Fig. 4.

RAGE-activation-dependent signaling is present in numerous disorders of the nervous system. The diseases noted in the text are divided into two tables based on the location of the pathological changes. The RAGE ligands listed are assigned to specific conditions. Pro-inflammatory RAGE ligands such as S100A, S100B, and HMGB1 participate in the development of disease by binding to RAGE. Although in some circumstances, low and slightly raised levels of a given molecule may have a neuroprotective, pro-regenerative effect on the neuronal system, excessive levels lead to pathological pathway activation. A Chemo-induced neuropathy is an exemplary peripheral nervous system (PNS) disease. The figure presents multiple mechanisms that lead to neurodegeneration. Paclitaxel is an anti-cancer drug that causes an increased expression of RAGE in the DRG (1). At the same time, it increases the expression of HMGB1 in macrophages (2).

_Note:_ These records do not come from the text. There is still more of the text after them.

(* ===== verification/OpsWrite.v ===== *)
(** update, delete and write: on success the store holds the old contents with
    one object changed; an operation that fails leaves them alone; one that is
    cut short leaves, for the next mount, either the old contents or the new. *)

From S2P Require Import Prelude Layout Store SlotIndexIface Image Core CoreRead Lookup Append Bucket Compact.
From S2P Require Import CompactImage Recovery CompactSpec Ops OpsRead.

Section writes.
Context (cfg : config) (g : geom) `{Crc}.
Context {S I : Type} `{!Store S} `{!StoreView S} `{!SlotIndex I}.
Context (Hg : geom_ok cfg g) (Ha : geom_aligned g) {SL : StoreLaws S (store_geom_of g)} {CL : CrcLaws _}.
Context (sidx_wf : Z -> I -> Prop) {IL : SlotIndexLaws I sidx_wf}.
Notation db := (db S I).
Notation coherent := (coherent cfg g sidx_wf).
Notation db_inv := (db_inv cfg g sidx_wf).
Notation contents := (contents cfg g).
Notation bucket_of id := (id mod n_buckets g).
Implicit Types d : db.

(** A store that is ready for a mutation: sound, and with no compaction left
    open in scratch. *)
Record ready d : Prop := { rd_inv : db_inv d; rd_seal : unsealed g d }.

Lemma ready_roi d d' : roi d d' -> coherent d' -> ready d -> ready d'.
Proof.
  intros Hr Hc [Hi Hu]. split; [by eapply inv_roi|]. unfold unsealed, scratch, pimg in *.
  by rewrite (roi_flash _ _ Hr).
Qed.

(** The bucket of [id] cannot take [n] more payload bytes even when compacted. *)
Definition full d (id n : Z) : Prop :=
  let cl := compact_len cfg g (bimg d (bucket_of id)) in
  scratch_seal_off g < cl \/ peb_size g < cl + slot_size_for g n.

(** How a mutation of [id] that appends a slot with flags [fl] and payload [p]
    may end, and which step it was in. *)
Inductive mut_end d (id fl : Z) (p : bytes) : res unit -> db -> Prop :=
  | me_done d' : ready d' -> d_st d' = d_st d -> set_value cfg g d d' id (slot_value fl p) ->
      mut_end d id fl p (Ok tt) d'
  | me_kept e d' : (device_err e /\ ~ healthy (d_store d)) \/ (e = ENOSPC /\ full d id (len p)) ->
      ready d' -> d_st d' = d_st d -> same_contents cfg g d d' -> mut_end d id fl p (Err e) d'
  | me_format e d0 d' : device_err e -> ready d0 -> roi d d0 ->
      bucket_hdr_valid (bimg d (bucket_of id)) (bucket_of id) = false ->
      format_bucket g (bucket_of id) d0 = (Err e, d') -> mut_end d id fl p (Err e) d'
  | me_compact e d0 d' : device_err e -> ready d0 -> roi d d0 ->
      bucket_hdr_valid (bimg d (bucket_of id)) (bucket_of id) = true ->
      compact_bucket cfg g (bucket_of id) d0 = (Err e, d') ->
      compact_post cfg g sidx_wf d0 d' (Err e) (bucket_of id) -> mut_end d id fl p (Err e) d'
  | me_append e d0 d' : device_err e -> ready d0 -> d_st d0 = d_st d -> same_contents cfg g d d0 ->
      append_slot cfg g (bucket_of id) (log_end cfg g (bimg d0 (bucket_of id))) id fl p d0 = (Err e, d') ->
      appended cfg g sidx_wf d0 d' (Err e) id fl p -> mut_end d id fl p (Err e) d'.

(** A device that works makes the operation succeed or report a full bucket. *)
Definition served d (r : res unit) d' : Prop :=
  healthy (d_store d) -> healthy (d_store d') /\ (r = Ok tt \/ r = Err ENOSPC).

(** The master sectors are as they were. *)
Definition low_kept d d' : Prop := forall q, q < BLOB_DB_SCRATCH_SECTOR -> pimg d' q = pimg d q.

Lemma low_roi d d' : roi d d' -> low_kept d d'.
Proof. intros Hr q _. apply (roi_flash _ _ Hr). Qed.

Lemma low_trans d d1 d2 : low_kept d d1 -> low_kept d1 d2 -> low_kept d d2.
Proof. intros H1 H2 q Hq. by rewrite H2, H1. Qed.

Lemma low_bucket d d' b : 0 <= b -> (forall q, q <> BLOB_DB_FIRST_BUCKET + b -> img (d_store d') q = img (d_store d) q) -> low_kept d d'.
Proof. intros Hb Ho q Hq. apply Ho. unfold_consts. lia. Qed.

Definition mut_post d (id fl : Z) (p : bytes) (r : res unit) d' : Prop :=
  served d r d' /\ coherent d' /\ low_kept d d' /\ mut_end d id fl p r d'.

Lemma same_contents_roi d d' : roi d d' -> same_contents cfg g d d'.
Proof. intros Hr id. by apply slots_roi. Qed.

Lemma same_contents_trans d d1 d2 : same_contents cfg g d d1 -> same_contents cfg g d1 d2 -> same_contents cfg g d d2.
Proof. intros H1 H2 id. by rewrite H2. Qed.

Lemma set_value_trans d d1 d2 id v : same_contents cfg g d d1 -> set_value cfg g d1 d2 id v -> set_value cfg g d d2 id v.
Proof. intros H1 H2 id'. rewrite H2, H1. done. Qed.

Lemma unsealed_other d d' b : 0 <= b -> unsealed g d ->
  (forall q, q <> BLOB_DB_FIRST_BUCKET + b -> img (d_store d') q = img (d_store d) q) -> unsealed g d'.
Proof. intros Hb Hu Ho. unfold unsealed, scratch, pimg in *. rewrite Ho; [done|]. unfold_consts. lia. Qed.

(** Appending at the end of a sound, untorn bucket. *)
Lemma append_end d d0 id fl p :
  0 < id < 2 ^ 64 -> ready d0 -> d_st d0 = d_st d -> same_contents cfg g d d0 ->
  (healthy (d_store d) -> healthy (d_store d0)) -> low_kept d d0 ->
  let bid := bucket_of id in let buf := bimg d0 bid in let e := log_end cfg g buf in
  bucket_hdr_valid buf bid = true -> append_at cfg g buf = Ok e ->
  flags_ok cfg fl -> bytes_ok p -> len p <= MAX_PAYLOAD_LEN cfg -> e + slot_size_for g (len p) <= peb_size g ->
  wp (append_slot cfg g bid e id fl p) d0 (mut_post d id fl p).
Proof.
  intros Hid [Hinv Hu] Hst Hsc Hh Hlk bid buf e Hv Hat Hfl Hpb Hp Hfit.
  pose proof (bucket_range cfg g Hg id) as Hb. fold bid in Hb. pose proof (bimg_ok cfg g Hg d0 bid Hb) as [_ Hby].
  assert (torn_at cfg g buf e = false) as Ht.
  { unfold append_at in Hat. fold e in Hat. destruct (slot_foreign_at _ _ _ _); [done|]. destruct (torn_at cfg g buf e) eqn:E; [|done].
    injection Hat as Hx. unfold torn_at in E. rewrite <- Hx in E. unfold_consts.
    destruct (Z.gtb_spec (peb_size g + 14) (peb_size g)); [done|lia]. }
  apply wp_intro. intros r d' Erun. pose proof (append_slot_spec cfg g Hg Ha sidx_wf d0 id fl p Hid Hinv Hv Ht Hfl Hpb Hp Hfit) as Hwp.
  pose proof (wp_run _ _ _ _ _ Hwp Erun) as Hap. pose proof Hap as [Hw Hst' Hge Hc' Hoth _ _ Hres].
  split; [intros Hd; destruct (Hw (Hh Hd)); destruct r as [[]|]; [auto|done]|]. split; [done|].
  split; [eapply low_trans; [exact Hlk|]; apply (low_bucket _ _ bid); [lia|exact Hoth]|].
  destruct r as [[]|er].
  - destruct Hres as [Hinv' Hsv]. apply me_done; [|congruence|by eapply set_value_trans].
    split; [done|]. eapply (unsealed_other d0 _ bid); [lia|done|done].
  - destruct Hres as [Hde _]. eapply me_append; try done.
Qed.

(** Making room and appending: [reloc] finds the cursor again after a
    compaction. *)
Lemma room_append {X} d d1 id fl p (reloc : M db X) (wc : X -> Z) (pay : X -> bytes) (x0 : X) :
  0 < id < 2 ^ 64 -> ready d1 -> roi d d1 ->
  let bid := bucket_of id in bucket_hdr_valid (bimg d bid) bid = true ->
  append_at cfg g (bimg d1 bid) = Ok (wc x0) -> pay x0 = p ->
  flags_ok cfg fl -> bytes_ok p -> len p <= MAX_PAYLOAD_LEN cfg ->
  let ssz := slot_size_for g (len p) in
  (forall d2, ready d2 -> same_contents cfg g d d2 -> bucket_hdr_valid (bimg d2 bid) bid = true ->
    slot_foreign_at cfg g (bimg d2 bid) (log_end cfg g (bimg d2 bid)) = false ->
    torn_at cfg g (bimg d2 bid) (log_end cfg g (bimg d2 bid)) = false ->
    wp reloc d2 (fun r d3 => roi d2 d3 /\ coherent d3 /\
      let e := log_end cfg g (bimg d2 bid) in
      match r with
      | Ok x => wc x = e /\ pay x = p /\ e + ssz <= peb_size g
      | Err er => (device_err er /\ ~ healthy (d_store d2)) \/ (er = ENOSPC /\ peb_size g < e + ssz)
      end)) ->
  wp (mbnd (if wc x0 + ssz >? peb_size g then mbnd (compact_bucket cfg g bid) (fun _ => reloc) else mret x0)
        (fun x => append_slot cfg g bid (wc x) id fl (pay x))) d1 (mut_post d id fl p).
Proof.
  intros Hid Hrd Hroi bid Hv Hat Hpay Hfl Hpb Hp ssz Hreloc. pose proof (bucket_range cfg g Hg id) as Hb. fold bid in Hb.
  pose proof (roi_bimg _ _ bid Hroi) as Hbm. pose proof (log_end_small cfg g Hg d1 bid Hb) as Hle.
  pose proof (slot_size_pos cfg g Hg (len p) (len_nonneg p)) as Hsp. fold ssz in Hsp.
  assert (bucket_hdr_valid (bimg d1 bid) bid = true) as Hv1 by by rewrite Hbm.
  destruct (Z.gtb_spec (wc x0 + ssz) (peb_size g)) as [Hgt|Hle2].
  - apply wp_bnd, wp_bnd. apply wp_intro. intros rc d2 Erun.
    pose proof (wp_run _ _ _ _ _ (compact_bucket_spec cfg g Hg Ha sidx_wf d1 bid Hb (rd_inv _ Hrd) Hv1) Erun) as Hcp.
    pose proof (cm_works _ _ _ _ _ _ _ Hcp) as Hwk. pose proof (cm_coh _ _ _ _ _ _ _ Hcp) as Hc2.
    assert (low_kept d d2) as Hlk2.
    { eapply low_trans; [by apply low_roi|]. intros q Hq. apply (cm_other _ _ _ _ _ _ _ Hcp); unfold_consts; lia. }
    destruct rc as [[]|e].
    + destruct (compact_done cfg g Hg Ha sidx_wf d1 d2 bid Hb (rd_inv _ Hrd) Hv1 Hcp) as (Hinv2 & Hsc2 & Hst2 & Hv2 & He2 & Ht2 & Hf2 & Hu2).
      assert (ready d2) as Hrd2 by (split; [done|apply Hu2, Hrd]).
      assert (same_contents cfg g d d2) as Hsc by (eapply same_contents_trans; [by apply same_contents_roi|done]).
      eapply wp_mono; [by apply Hreloc|]. intros r d3 (Hr3 & Hc3 & Hq). pose proof (roi_bimg _ _ bid Hr3) as Hb3.
      assert (ready d3) as Hrd3 by (by eapply ready_roi).
      assert (d_st d3 = d_st d) as Hst3 by (rewrite (roi_st _ _ Hr3), Hst2; apply Hroi).
      assert (healthy (d_store d) -> healthy (d_store d2)) as Hh2 by (intros Hh; apply Hwk, (roi_healthy _ _ Hroi), Hh).
      assert (healthy (d_store d) -> healthy (d_store d3)) as Hh3 by (intros Hh; apply (roi_healthy _ _ Hr3); auto).
      assert (same_contents cfg g d d3) as Hsc3 by (eapply same_contents_trans; [done|by apply same_contents_roi]).
      assert (low_kept d d3) as Hlk3 by (eapply low_trans; [exact Hlk2|by apply low_roi]).
      destruct r as [x|er].
      * destruct Hq as (Hwc & Hpx & Hfit). rewrite Hwc, Hpx, <- Hb3.
        apply append_end; try done; fold bid; rewrite ?Hb3; try done.
        unfold append_at. by rewrite Hf2, Ht2.
      * split; [intros Hh; split; [auto|]; destruct Hq as [[_ Hn]|[-> _]]; [destruct Hn; auto|by right]|]. split; [done|]. split; [done|].
        apply me_kept; try done. destruct Hq as [[He Hn]|[-> Hn]]; [left; tauto|right]. split; [done|]. right.
        fold bid. rewrite <- Hbm, <- He2. fold ssz. lia.
    + split; [intros Hh; destruct (Hwk (roi_healthy _ _ Hroi Hh)) as [? [|[= ->]]]; [done|auto]|]. split; [done|]. split; [done|].
      destruct (cm_res _ _ _ _ _ _ _ Hcp) as [([= ->] & Hcl & Hst2 & Hsf)|Hce].
      * assert (roi d1 d2) as Hr2 by (split; [done|apply Hcp|done|intros Hh; by apply Hwk]).
        assert (roi d d2) as Hr02 by by etrans.
        apply me_kept; [right; split; [done|left; fold bid; rewrite <- Hbm; exact Hcl]|eapply ready_roi; [exact Hr2|done|done]|apply Hr02|by apply same_contents_roi].
      * eapply me_compact; try done. by inversion Hce.
  - apply wp_bnd, wp_ret. rewrite Hpay.
    assert (wc x0 = log_end cfg g (bimg d1 bid)) as Hwc.
    { unfold append_at in Hat. destruct (slot_foreign_at _ _ _ _); [done|]. injection Hat as Hx. destruct (torn_at _ _ _ _); [lia|done]. }
    rewrite Hwc in *. apply append_end; try done; [apply Hroi|by apply same_contents_roi|apply (roi_healthy _ _ Hroi)|by apply low_roi].
Qed.

Lemma payload_fits v : 0 <= v <= MAX_PAYLOAD_LEN cfg -> 16 + slot_size_for g v <= peb_size g /\ u16 v = v.
Proof.
  intros Hv. pose proof (ok_payload _ _ Hg) as Hm. pose proof (ok_peb_size _ _ Hg). unfold_consts.
  destruct (slot_size_spec cfg g Hg v) as (_ & ? & _). pose proof (pow2_le32_pos _ (ok_align _ _ Hg)).
  pose proof (Z.mul_div_le (peb_size g - 16) 2). split; [lia|]. apply u16_small. lia.
Qed.

(** A bucket that was just formatted still holds nothing. *)
Lemma formatted_ready d d1 bid :
  0 <= bid < n_buckets g -> ready d -> bucket_hdr_valid (bimg d bid) bid = false -> coherent d1 ->
  wrote d d1 bid (fmt_image g bid) ->
  ready d1 /\ same_contents cfg g d d1 /\ bucket_hdr_valid (bimg d1 bid) bid = true /\
  log_end cfg g (bimg d1 bid) = 16 /\ append_at cfg g (bimg d1 bid) = Ok 16.
Proof.
  intros Hb [Hinv Hu] Hv Hc Hw. destruct (fmt_image_log cfg g Hg bid Hb) as (Hok & Hvf & Hl & He & Hbl).
  pose proof (ok_peb_size _ _ Hg).
  destruct (blank_stop cfg g (fmt_image g bid) 16 (proj1 Hok)) as (_ & Hf & Ht); [lia|done|].
  rewrite (wr_img _ _ _ _ Hw). unfold append_at. rewrite He, Hf, Ht. split_and!; try done.
  - split; [|eapply (unsealed_other d _ bid); [lia|done|apply Hw]].
    eapply (inv_wrote cfg g sidx_wf d d1 bid); [exact Hb|exact Hw|done|done|]. intros _. split.
    + unfold tail_ok. by rewrite He, Hf, Ht.
    + intros en. rewrite Hl. by intros ?%elem_of_nil.
  - intros id. rewrite (slots_wrote cfg g _ _ _ _ id Hw). case_decide as E; [|done].
    unfold bucket_slot. rewrite Hvf, Hl. symmetry. apply slots_unformatted. by rewrite E.
Qed.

Oxaliplatin has a similar effect on non-macrophage cells (3), as it increases the production of HMGB1. Interestingly, recent research provides data suggesting that papaverine treatment increases neuronal recovery, which helps in alleviating neuropathic pain (4). B Multiple sclerosis is an exemplary CNS neurodegenerative disease. Microglial RAGE binds to S100A8/A9, activating NF-κB via JNK/ERK pathway, which then increases the production of inflammatory cytokines. Moreover, due to metabolic changes, astrocytes produce excessive AGEs, which also bind to RAGE on microglia and macrophages within the lesion. Subsequently, this leads to demyelination along with inflammation, to further neurodegeneration and health decline.